My parents don't look satisfied that I'm leaving. They haven't been satisfied with me the whole night, so why should it even fucking matter. I don't need to sit here and get beaten up any more.

I say some quick goodbyes and give out half-assed hugs. Once I'm in the car, I start the engine and drive a block away before pulling over.

I'm too angry to drive right now, but I didn't want them to see me just sitting there. With heavy breaths, I pull out my phone. The last text that I got from Bawdy was him telling me good luck with dinner.

I swear he's one of the only people who actually understand me. Who the fuck would need to tell someone good luck to have dinner with their family. These dinners should be something that I look forward to, yet I felt like I was going to break down into a panic attack every second of the meal.

Parents claim that they don't have favorites, but it's so obvious that mine do. Most people have a sibling to back them up, but my sister would never do that.

I type out a text to Bawdy and turn up the music in my car. Loud music that my parents would say is disrupting my equilibrium or some shit.
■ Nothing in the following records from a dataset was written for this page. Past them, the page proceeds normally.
Section System.
Context (d : dims).

(** src/pando-rt/include/pando-rt/execution/execute_on.hpp:30-60 [executeOn] by node [i]: on this node, or a request to the other *)
Definition executeOn (i : nat) (pod_ : PodIndex) (rng : Z) (place : Place) (s : system) : option system :=
  let place := resolve (Z.of_nat i) pod_ place in
  if node_eqb (node place) (mkNode (Z.of_nat i)) then
    let? n := nodes s !! i in let? n := executeOnHere d rng place n in Some (mkSystem (<[i := n]> (nodes s)) (in_flight s))
  else if (0 <=? node_id (node place)) && node_ltb (node place) (nodeDims d) then
    Some (mkSystem (nodes s) (in_flight s ++ [place]))
  else None.

(** src/pando-rt/include/pando-rt/execution/request.hpp:113-128 [AsyncTaskRequest::impl]: the [k]-th request in flight is handled *)
Definition handleRequest (k : nat) (rng : Z) (s : system) : option system :=
  let? place := in_flight s !! k in
  let j := Z.to_nat (node_id (node place)) in
  let? n := nodes s !! j in let? n := executeOnHere d rng place n in
  Some (mkSystem (<[j := n]> (nodes s)) (delete k (in_flight s))).

(** src/pando-rt/src/start.hpp:11-11 [STEAL_THRESH_HOLD_SIZE] *)
Definition STEAL_THRESH_HOLD_SIZE : nat := 16.

(** src/pando-rt/src/prep/cores.cpp:470-480 [Cores::workStealing], the stealing case, by a hart of core [c]: the queue it takes a task from *)
Definition workStealing (c : nat) (n : Node) : option nat :=
  let other := (S c mod length (queues n))%nat in
  let? k := queues n !! other in if (STEAL_THRESH_HOLD_SIZE <? k)%nat then Some other else None.

(** src/pando-rt/src/start.cpp:54-75 [__start], a hart of core [c] finds a task: in its own queue, or, when that is empty,
    by stealing *)
Definition takeTask (c : nat) (n : Node) : option Node :=
  let? k := queues n !! c in
  let? from := match k with S _ => Some c | O => workStealing c n end in
  let? k := queues n !! from in
  match k with
  | S k => Some (with_tasks n (created n) (finished n) (<[from := k]> (queues n)) (S (running n)))
  | O => None
  end.

(** src/pando-rt/include/pando-rt/execution/task.hpp:113-119 [Task::Target::operator()], the end of a task on a hart *)
Definition finishTask (n : Node) : option Node :=
  match running n with
  | S r => Some (increaseTasksFinished (with_tasks n (created n) (finished n) (queues n) r) 1)
  | O => None
  end.

(** src/pando-rt/src/prep/nodes.cpp:1052-1057 [Nodes::allreduce], the call number [k]: the sum of the contributions, once there is one of
    each node *)
Fixpoint allreduce (k : nat) (l : list Node) : option Z :=
  match l with
  | [] => Some 0
  | n :: l => let? v := contributed n !! k in let? sum := allreduce k l in Some (v + sum)
  end.

Definition contribute (n : Node) (p : point) (v : Z) : Node :=
  with_cp n p (prevCreatedTasks n) (partialPendingTasks n) (newTasksCreated n) (contributed n ++ [v]).
(** The reduction a node is inside of. *)
Definition current (n : Node) (l : list Node) : option Z := allreduce (length (contributed n) - 1) l.

(** src/pando-rt/src/wait.cpp:64-105 [waitAll], one step of the command processor of node [n] in the system [l]; with
    [getTaskCounts] of [prep/termination.cpp], which loads the finished tasks first *)
Definition waitAll (n : Node) (l : list Node) : option Node :=
  match at_ n with
  | InMain => Some (with_cp n PostNew (created n) (created n) (created n) (contributed n))
  | PostNew => Some (contribute n InNew (newTasksCreated n))
  | InNew => let? g := current n l in Some (goto n (PostPending g))
  | PostPending g => Some (contribute n (InPending g) (partialPendingTasks n))
  | InPending g =>
      let? p := current n l in
      Some (goto n (if (p =? 0) && (g =? 0) then Left else LoadFinished))
  | LoadFinished => Some (goto n (LoadCreated (finished n)))
  | LoadCreated f =>
      Some (with_cp n PostNew (created n) (created n - f) (created n - prevCreatedTasks n) (contributed n))
  | Left => None
  end.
Gianna: They officially hate me.

Bawdy must be at the venue backstage getting ready at this point. He responds quickly.

Bawdy: Because of me?

I sigh. I've already endured my parents. At the end of the day, they are my parents, so they have a bit more leniency to be overly truthful with me. I really don't want Bawdy to think that this is all his fault.

It really isn't. These are all my decisions. Sure, he's influencing some aspects of my life, but I want him to.

Gianna: I'm just an all around horrible child. I don't really want to talk about it now.

I still need to drive home without driving myself off the road and into a tree. Reliving tonight's dinner is not a good choice right now.

Bawdy: How about I come over after my show?

I smile genuinely for the first time tonight. His publicist is already pissed the I've been sneaking over to his place, but to our knowledge no one publicly has noticed yet.

I guess we both just know what it's like to have people trying to control our lives.